== Segment start ==

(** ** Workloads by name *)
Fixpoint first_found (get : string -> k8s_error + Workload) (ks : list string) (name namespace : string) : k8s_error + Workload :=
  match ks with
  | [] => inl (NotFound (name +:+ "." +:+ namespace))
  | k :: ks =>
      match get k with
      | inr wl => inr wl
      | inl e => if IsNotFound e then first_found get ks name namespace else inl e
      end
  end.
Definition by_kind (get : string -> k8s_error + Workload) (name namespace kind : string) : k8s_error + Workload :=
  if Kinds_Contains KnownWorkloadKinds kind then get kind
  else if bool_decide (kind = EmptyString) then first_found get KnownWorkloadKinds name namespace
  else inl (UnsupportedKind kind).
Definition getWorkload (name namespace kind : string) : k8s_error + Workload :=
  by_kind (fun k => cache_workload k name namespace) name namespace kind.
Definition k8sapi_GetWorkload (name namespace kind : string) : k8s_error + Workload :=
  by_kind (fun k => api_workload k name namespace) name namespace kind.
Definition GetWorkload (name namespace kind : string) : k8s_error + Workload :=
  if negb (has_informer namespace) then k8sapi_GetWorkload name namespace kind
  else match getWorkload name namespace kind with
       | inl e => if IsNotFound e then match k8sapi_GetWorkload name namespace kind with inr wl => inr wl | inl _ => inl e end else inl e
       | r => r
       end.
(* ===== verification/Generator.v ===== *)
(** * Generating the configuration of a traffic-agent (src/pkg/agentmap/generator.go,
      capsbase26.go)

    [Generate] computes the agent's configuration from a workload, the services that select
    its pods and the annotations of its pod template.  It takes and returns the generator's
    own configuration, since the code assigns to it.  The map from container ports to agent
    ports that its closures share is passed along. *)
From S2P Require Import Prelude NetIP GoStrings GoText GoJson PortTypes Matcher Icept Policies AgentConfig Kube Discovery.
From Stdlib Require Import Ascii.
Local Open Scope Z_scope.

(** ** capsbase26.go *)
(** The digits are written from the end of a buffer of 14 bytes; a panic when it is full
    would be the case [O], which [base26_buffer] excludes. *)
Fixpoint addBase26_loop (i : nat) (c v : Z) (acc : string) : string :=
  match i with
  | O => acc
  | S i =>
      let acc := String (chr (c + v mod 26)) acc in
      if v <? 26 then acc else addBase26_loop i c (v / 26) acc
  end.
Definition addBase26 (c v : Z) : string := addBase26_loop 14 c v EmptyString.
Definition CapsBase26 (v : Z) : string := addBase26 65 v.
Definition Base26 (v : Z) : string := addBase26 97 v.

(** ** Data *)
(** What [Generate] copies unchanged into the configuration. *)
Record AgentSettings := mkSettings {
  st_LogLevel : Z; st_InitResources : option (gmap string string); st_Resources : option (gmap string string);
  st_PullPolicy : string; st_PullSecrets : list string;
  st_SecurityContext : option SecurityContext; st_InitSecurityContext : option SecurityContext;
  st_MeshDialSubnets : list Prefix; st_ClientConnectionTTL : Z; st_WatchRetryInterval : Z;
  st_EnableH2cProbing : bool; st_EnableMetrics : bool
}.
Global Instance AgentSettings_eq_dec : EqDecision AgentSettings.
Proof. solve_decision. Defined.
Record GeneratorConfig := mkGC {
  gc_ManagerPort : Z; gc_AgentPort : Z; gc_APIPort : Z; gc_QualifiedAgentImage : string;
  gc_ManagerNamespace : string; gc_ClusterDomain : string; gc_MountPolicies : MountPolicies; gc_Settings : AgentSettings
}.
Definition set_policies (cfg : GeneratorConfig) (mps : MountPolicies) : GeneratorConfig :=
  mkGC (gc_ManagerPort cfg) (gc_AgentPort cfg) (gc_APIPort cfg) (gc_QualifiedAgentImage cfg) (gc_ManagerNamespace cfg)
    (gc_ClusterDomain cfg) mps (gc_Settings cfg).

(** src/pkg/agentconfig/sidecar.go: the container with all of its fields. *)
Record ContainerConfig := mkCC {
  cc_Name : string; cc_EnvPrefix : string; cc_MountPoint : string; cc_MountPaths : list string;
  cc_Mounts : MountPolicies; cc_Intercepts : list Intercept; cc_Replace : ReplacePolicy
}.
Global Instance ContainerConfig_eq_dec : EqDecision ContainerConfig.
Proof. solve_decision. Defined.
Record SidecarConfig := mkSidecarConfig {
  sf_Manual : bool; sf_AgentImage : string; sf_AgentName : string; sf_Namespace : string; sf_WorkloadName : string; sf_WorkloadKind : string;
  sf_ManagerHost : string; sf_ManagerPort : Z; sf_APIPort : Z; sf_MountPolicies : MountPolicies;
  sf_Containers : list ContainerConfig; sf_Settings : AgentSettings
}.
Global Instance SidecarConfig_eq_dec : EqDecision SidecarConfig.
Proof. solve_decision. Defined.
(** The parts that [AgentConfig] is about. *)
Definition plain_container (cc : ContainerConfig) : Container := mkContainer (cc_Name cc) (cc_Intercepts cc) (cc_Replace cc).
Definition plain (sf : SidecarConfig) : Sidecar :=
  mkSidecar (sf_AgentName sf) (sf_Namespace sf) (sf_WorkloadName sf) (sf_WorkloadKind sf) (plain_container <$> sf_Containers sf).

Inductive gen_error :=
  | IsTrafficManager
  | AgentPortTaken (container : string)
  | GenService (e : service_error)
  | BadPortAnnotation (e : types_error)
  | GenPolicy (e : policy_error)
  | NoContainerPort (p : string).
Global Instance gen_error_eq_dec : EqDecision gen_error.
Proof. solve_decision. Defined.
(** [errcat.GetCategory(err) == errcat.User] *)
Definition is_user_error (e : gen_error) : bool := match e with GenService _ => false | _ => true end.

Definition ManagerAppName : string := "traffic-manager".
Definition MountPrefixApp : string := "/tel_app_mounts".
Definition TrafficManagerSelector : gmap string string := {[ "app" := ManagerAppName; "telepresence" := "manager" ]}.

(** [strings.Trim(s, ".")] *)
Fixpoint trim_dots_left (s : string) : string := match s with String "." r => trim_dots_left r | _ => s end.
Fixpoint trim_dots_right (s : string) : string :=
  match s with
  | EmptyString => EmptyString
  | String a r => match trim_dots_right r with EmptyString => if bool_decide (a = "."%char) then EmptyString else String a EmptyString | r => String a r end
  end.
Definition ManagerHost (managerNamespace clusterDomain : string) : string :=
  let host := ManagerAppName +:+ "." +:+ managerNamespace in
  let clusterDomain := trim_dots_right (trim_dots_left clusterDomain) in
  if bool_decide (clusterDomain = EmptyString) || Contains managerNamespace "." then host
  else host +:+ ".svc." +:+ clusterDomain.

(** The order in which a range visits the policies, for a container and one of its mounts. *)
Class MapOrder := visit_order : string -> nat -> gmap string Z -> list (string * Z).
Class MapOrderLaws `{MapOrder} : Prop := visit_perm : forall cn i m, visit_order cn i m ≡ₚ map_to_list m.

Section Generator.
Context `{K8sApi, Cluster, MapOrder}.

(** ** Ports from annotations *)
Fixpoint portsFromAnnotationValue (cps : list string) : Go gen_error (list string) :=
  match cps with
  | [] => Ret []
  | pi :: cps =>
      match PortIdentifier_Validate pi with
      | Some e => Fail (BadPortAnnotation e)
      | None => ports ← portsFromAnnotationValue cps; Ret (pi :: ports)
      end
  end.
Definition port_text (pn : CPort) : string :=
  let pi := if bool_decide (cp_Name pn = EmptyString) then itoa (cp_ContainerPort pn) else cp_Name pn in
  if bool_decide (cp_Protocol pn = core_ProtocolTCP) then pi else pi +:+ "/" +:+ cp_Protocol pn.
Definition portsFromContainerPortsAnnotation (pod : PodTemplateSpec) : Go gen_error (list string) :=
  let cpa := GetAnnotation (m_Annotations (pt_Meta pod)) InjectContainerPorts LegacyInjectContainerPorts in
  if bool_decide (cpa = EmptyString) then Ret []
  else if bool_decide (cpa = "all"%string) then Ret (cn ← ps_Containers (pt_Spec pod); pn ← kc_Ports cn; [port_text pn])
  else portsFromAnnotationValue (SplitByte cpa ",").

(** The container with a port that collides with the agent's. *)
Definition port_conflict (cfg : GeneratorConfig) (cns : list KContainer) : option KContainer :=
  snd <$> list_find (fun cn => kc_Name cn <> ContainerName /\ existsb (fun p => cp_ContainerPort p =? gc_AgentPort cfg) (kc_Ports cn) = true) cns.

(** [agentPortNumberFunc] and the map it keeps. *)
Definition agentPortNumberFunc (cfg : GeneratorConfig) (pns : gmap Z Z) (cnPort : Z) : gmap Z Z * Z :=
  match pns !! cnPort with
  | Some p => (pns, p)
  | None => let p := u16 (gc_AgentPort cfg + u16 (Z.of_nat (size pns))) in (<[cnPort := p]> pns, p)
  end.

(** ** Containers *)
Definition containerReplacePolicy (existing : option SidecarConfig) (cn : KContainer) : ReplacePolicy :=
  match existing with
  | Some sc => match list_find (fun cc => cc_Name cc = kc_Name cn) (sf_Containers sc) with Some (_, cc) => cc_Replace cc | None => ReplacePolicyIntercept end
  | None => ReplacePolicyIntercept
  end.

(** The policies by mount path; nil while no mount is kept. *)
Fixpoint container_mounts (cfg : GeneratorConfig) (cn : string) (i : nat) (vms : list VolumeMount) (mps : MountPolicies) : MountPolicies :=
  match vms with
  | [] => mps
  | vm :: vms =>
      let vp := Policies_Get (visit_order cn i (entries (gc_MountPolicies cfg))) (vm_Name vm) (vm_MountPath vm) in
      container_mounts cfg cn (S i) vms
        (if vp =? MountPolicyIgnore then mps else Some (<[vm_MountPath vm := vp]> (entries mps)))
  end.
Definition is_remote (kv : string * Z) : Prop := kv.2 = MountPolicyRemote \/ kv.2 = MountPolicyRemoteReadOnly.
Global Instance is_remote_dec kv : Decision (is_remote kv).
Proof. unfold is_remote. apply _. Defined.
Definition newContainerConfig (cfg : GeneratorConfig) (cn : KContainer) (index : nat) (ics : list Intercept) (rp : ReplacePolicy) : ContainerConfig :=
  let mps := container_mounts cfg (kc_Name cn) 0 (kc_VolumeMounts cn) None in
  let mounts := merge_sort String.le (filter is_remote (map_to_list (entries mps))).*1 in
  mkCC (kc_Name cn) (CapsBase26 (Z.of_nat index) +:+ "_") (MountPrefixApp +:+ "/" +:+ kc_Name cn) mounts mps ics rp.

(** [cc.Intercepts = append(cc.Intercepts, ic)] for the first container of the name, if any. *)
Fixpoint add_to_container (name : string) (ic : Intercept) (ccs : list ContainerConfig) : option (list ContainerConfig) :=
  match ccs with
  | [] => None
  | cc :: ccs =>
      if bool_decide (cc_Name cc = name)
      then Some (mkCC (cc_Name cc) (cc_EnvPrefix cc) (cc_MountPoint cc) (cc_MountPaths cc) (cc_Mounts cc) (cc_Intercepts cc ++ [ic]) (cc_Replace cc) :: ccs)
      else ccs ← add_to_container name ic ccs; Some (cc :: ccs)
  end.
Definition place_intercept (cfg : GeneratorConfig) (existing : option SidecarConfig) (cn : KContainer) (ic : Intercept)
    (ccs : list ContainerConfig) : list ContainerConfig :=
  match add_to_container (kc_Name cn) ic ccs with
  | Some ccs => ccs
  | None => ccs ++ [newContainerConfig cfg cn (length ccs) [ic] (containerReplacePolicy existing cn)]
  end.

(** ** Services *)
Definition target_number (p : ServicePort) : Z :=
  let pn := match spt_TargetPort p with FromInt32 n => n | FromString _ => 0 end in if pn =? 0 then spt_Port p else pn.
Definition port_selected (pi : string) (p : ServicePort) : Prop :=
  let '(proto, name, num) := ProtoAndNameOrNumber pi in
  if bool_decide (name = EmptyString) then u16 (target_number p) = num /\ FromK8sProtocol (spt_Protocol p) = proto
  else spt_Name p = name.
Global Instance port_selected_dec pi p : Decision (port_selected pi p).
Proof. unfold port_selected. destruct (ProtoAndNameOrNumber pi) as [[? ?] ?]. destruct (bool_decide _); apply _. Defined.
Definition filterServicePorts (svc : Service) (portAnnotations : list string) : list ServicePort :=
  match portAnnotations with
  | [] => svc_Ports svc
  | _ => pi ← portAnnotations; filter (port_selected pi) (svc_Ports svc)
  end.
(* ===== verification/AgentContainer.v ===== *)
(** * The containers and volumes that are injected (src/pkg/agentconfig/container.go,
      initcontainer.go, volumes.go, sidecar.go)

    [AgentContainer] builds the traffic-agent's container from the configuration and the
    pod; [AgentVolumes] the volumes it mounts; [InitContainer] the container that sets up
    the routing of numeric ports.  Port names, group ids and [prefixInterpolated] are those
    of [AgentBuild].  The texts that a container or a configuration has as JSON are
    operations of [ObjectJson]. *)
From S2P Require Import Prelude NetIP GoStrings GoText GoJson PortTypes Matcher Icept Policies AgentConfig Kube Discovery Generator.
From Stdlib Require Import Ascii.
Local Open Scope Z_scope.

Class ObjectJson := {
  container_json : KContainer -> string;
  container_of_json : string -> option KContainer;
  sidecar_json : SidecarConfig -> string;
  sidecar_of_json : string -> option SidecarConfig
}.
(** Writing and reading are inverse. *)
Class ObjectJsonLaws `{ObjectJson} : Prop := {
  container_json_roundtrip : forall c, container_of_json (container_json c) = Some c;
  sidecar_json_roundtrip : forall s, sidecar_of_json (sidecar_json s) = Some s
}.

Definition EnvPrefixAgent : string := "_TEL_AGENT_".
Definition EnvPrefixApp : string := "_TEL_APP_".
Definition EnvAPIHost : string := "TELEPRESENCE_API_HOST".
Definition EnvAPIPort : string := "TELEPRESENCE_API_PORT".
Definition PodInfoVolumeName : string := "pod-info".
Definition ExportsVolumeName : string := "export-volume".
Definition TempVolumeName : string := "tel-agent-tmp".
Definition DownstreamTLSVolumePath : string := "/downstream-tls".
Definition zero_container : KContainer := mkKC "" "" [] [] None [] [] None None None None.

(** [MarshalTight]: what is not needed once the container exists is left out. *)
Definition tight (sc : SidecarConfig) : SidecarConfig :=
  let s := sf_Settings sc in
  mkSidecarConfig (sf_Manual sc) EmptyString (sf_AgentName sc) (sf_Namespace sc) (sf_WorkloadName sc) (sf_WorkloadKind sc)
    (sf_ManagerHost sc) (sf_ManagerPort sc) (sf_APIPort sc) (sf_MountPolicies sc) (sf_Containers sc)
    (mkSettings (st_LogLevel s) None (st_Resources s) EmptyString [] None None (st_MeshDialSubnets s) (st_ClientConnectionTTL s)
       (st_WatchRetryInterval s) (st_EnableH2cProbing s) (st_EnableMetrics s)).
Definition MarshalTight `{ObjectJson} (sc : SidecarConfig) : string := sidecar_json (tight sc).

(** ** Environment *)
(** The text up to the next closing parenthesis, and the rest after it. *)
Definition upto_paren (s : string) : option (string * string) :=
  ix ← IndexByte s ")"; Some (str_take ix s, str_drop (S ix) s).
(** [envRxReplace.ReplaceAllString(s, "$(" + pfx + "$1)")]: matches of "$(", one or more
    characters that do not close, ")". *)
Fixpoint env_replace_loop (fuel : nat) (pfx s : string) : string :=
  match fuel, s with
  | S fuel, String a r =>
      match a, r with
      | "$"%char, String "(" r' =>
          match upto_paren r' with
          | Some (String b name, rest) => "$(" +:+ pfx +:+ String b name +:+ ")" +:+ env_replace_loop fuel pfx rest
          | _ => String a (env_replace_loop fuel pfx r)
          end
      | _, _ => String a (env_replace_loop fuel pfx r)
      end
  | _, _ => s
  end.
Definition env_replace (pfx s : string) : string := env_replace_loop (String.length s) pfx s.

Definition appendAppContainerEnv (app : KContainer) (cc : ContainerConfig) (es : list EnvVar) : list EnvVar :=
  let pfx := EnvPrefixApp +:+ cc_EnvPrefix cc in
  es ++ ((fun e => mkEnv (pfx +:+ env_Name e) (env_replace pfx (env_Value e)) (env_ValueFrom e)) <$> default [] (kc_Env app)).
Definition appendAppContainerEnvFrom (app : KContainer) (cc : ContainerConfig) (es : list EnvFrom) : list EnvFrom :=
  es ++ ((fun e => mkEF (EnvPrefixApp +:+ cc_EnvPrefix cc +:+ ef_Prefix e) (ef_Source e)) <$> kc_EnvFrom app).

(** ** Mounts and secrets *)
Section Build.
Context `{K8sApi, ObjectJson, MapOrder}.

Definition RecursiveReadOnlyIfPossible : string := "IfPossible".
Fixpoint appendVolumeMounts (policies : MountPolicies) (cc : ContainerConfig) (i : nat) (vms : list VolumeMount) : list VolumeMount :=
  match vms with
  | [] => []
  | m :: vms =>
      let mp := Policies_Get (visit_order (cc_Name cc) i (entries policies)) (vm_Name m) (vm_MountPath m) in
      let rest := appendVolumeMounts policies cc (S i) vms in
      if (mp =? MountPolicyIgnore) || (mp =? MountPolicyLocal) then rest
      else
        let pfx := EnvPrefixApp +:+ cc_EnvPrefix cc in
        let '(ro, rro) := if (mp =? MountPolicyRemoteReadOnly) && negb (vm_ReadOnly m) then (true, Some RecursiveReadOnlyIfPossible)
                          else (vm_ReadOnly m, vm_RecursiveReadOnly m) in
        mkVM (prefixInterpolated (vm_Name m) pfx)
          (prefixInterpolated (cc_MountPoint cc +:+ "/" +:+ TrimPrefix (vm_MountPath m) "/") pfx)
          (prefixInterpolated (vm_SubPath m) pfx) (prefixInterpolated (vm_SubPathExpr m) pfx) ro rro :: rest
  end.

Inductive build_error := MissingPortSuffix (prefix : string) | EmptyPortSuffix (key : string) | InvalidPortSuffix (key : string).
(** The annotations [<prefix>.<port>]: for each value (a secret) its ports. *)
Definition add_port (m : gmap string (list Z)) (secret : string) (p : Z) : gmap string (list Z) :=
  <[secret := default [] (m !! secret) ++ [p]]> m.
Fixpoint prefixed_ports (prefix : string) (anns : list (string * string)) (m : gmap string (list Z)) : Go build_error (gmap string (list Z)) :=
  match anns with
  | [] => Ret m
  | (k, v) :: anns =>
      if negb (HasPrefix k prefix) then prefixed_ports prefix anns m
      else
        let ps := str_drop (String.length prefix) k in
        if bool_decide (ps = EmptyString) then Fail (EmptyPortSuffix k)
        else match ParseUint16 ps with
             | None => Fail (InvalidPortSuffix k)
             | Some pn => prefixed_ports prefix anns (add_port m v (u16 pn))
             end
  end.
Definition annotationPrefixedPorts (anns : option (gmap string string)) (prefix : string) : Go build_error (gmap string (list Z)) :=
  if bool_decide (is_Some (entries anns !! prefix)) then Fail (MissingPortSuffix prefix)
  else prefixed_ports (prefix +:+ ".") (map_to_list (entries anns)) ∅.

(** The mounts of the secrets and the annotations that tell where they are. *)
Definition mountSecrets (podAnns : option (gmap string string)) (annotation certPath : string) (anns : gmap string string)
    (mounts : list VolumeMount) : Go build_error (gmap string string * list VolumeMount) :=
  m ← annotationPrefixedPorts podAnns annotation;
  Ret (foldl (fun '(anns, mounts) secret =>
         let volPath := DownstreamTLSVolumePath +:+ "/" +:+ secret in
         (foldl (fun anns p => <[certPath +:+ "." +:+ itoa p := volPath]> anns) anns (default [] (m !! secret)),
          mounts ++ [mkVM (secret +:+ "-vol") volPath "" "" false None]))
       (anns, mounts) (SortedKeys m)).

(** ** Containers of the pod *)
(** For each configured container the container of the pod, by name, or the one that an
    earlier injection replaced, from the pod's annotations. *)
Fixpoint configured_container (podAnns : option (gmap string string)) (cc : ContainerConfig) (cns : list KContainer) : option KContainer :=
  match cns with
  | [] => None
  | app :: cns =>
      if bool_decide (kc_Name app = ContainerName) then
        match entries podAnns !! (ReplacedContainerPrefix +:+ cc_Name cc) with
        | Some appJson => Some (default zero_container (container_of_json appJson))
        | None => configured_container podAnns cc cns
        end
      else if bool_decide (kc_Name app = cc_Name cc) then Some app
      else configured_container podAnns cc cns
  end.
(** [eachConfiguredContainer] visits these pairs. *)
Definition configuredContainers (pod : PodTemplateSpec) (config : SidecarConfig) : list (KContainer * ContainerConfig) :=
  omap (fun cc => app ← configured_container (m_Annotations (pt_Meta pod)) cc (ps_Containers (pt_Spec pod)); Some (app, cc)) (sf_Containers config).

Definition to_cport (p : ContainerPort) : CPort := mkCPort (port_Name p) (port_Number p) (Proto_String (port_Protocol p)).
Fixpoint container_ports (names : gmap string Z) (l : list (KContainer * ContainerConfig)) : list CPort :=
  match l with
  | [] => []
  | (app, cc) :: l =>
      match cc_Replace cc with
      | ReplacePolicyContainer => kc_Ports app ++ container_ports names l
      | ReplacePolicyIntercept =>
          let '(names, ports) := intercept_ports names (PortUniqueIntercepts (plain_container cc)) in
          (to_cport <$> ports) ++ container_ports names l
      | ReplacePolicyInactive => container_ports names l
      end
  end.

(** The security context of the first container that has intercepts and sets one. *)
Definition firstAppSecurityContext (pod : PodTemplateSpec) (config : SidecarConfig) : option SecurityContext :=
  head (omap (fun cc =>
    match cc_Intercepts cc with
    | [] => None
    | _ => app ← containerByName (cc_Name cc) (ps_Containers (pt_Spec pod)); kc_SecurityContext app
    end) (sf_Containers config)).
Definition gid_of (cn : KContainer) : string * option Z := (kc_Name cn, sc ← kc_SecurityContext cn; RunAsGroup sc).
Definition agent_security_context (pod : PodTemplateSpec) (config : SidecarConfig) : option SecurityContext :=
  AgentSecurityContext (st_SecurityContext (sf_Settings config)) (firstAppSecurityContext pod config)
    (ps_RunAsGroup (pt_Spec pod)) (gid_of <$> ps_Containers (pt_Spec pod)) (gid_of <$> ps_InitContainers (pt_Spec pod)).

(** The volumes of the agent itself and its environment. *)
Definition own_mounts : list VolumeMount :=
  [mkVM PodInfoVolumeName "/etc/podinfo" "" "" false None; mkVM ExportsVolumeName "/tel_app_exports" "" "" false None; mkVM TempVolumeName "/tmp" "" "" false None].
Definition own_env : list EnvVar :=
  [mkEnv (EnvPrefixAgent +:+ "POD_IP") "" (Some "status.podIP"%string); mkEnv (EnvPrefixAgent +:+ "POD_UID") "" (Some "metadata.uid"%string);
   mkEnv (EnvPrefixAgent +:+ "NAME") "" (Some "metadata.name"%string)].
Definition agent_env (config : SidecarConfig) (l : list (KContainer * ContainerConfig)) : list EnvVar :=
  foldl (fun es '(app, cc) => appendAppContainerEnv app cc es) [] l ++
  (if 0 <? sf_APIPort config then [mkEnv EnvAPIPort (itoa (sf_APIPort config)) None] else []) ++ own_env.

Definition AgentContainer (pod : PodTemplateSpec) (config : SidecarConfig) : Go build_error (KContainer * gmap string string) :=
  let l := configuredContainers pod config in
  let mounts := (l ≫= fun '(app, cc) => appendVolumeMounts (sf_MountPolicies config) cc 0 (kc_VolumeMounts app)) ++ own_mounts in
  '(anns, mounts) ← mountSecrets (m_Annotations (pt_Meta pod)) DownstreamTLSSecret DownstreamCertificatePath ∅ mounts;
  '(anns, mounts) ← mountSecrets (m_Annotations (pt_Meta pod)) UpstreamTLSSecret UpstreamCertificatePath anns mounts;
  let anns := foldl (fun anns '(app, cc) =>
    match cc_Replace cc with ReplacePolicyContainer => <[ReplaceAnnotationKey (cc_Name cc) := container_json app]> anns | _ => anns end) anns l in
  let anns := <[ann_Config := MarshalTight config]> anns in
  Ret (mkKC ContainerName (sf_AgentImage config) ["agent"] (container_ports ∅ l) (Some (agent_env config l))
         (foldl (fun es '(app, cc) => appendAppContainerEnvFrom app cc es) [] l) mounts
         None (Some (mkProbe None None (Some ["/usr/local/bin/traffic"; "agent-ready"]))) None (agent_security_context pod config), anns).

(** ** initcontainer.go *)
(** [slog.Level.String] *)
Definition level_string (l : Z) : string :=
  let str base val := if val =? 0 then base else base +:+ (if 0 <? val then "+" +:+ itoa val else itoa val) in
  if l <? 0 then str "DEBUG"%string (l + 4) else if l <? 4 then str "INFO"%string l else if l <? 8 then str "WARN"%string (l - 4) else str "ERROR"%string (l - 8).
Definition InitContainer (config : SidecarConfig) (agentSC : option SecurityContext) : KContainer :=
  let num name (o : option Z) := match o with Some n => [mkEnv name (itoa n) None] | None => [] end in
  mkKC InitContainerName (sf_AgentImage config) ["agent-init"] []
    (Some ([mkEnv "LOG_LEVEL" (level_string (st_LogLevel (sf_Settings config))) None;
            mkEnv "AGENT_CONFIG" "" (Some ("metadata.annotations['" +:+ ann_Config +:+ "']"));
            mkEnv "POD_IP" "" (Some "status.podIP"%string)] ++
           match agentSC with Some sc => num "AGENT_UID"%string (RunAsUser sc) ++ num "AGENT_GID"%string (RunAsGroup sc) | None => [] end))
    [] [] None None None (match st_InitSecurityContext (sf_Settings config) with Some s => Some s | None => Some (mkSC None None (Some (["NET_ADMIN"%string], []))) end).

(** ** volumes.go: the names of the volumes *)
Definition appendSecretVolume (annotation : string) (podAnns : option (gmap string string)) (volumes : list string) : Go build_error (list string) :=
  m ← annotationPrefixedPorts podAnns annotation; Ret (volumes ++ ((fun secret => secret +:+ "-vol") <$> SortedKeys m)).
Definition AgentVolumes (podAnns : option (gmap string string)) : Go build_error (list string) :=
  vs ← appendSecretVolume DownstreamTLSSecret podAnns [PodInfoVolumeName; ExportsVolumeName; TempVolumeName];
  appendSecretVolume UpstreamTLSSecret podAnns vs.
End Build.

== Segment end ==

TASK OBJECTIVE.
Pull each line containing "RecursiveReadOnlyIfPossible" from the records.

TASK SOLUTION.
Definition RecursiveReadOnlyIfPossible : string := "IfPossible".
        let '(ro, rro) := if (mp =? MountPolicyRemoteReadOnly) && negb (vm_ReadOnly m) then (true, Some RecursiveReadOnlyIfPossible)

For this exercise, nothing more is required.